For this exercise, report every line of the material that includes "rewrite".
─── DATA EXTRACT ───
Lemma denseValues_sorted (d : list string) (cells : list xlsxC) (cols : list Z) :
  Forall2 (fun c col => exists r, CellNameToCoordinates (cR c) = Ok (col, r)) cells cols ->
  StronglySorted Z.lt cols ->
  Forall (fun c => getValueFrom formattedValue c d <> Panic) cells ->
  forall columns : list string,
  Forall (fun col => len columns < col) cols ->
  exists vs,
    denseValues formattedValue d columns cells = Some vs
    /\ len vs = last cols (len columns)
    /\ (forall c col, In (c, col) (combine cells cols) ->
          exists val, getValueFrom formattedValue c d = Ok val
                      /\ elemAt vs (col - 1) = Ok val)
    /\ (forall j, len columns < j <= len vs -> ~ In j cols ->
          elemAt vs (j - 1) = Ok EmptyString).
Proof.
  induction 1 as [|c col cells cols [r Hc] _ IH]; intros Hs Hp columns Hlen.
  - exists columns. cbn [denseValues last combine]. repeat split.
    + intros c col [].
    + intros j Hj. lia.
  - inversion Hs as [|? ? Hs' Hlt]. subst.
    inversion Hp as [|? ? Hv Hp']. subst.
    inversion Hlen as [|? ? Hcol Hlen']. subst.
    destruct (getValueFrom formattedValue c d) as [val|e|] eqn:V;
      [|now apply getValueFrom_no_error in V|contradiction].
    pose proof (len_padBlank columns col val Hcol) as L.
    destruct (IH Hs' Hp' (padBlank columns col ++ [val])) as (vs & D & Lv & Hin & Hblank).
    { rewrite L. exact Hlt. }
    pose proof (denseValues_extends _ _ _ _ _ D) as [ext Hext].
    assert (col <= len vs) as Hle.
    { rewrite Hext, len_app, L. pose proof (len_nonneg ext). lia. }
    pose proof (len_nonneg columns) as L0.
    exists vs. cbn [denseValues]. rewrite Hc, V. split; [exact D|]. split; [|split].
    + rewrite Lv, L. now rewrite last_cons_default.
    + intros c' col' [E|Hc']; [|now apply Hin].
      inversion E. subst c' col'. exists val. split; [exact V|].
      rewrite Hext, elemAt_app_left by (rewrite L; lia).
      now apply elemAt_padBlank_value.
    + intros j Hj Hn.
      destruct (Z_lt_le_dec j col) as [J|J].
      * rewrite Hext, elemAt_app_left by (rewrite L; lia).
        apply elemAt_padBlank_blank. lia.
      * apply Hblank; [rewrite L|]; [|intros X; apply Hn; now right].
        assert (j <> col) by (intros ->; apply Hn; now left). lia.
Qed.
───
→ ANSWER FOR THIS EXERCISE:
    { rewrite L. exact Hlt. }
    { rewrite Hext, len_app, L. pose proof (len_nonneg ext). lia. }
    exists vs. cbn [denseValues]. rewrite Hc, V. split; [exact D|]. split; [|split].
    + rewrite Lv, L. now rewrite last_cons_default.
      rewrite Hext, elemAt_app_left by (rewrite L; lia).
      * rewrite Hext, elemAt_app_left by (rewrite L; lia).
      * apply Hblank; [rewrite L|]; [|intros X; apply Hn; now right].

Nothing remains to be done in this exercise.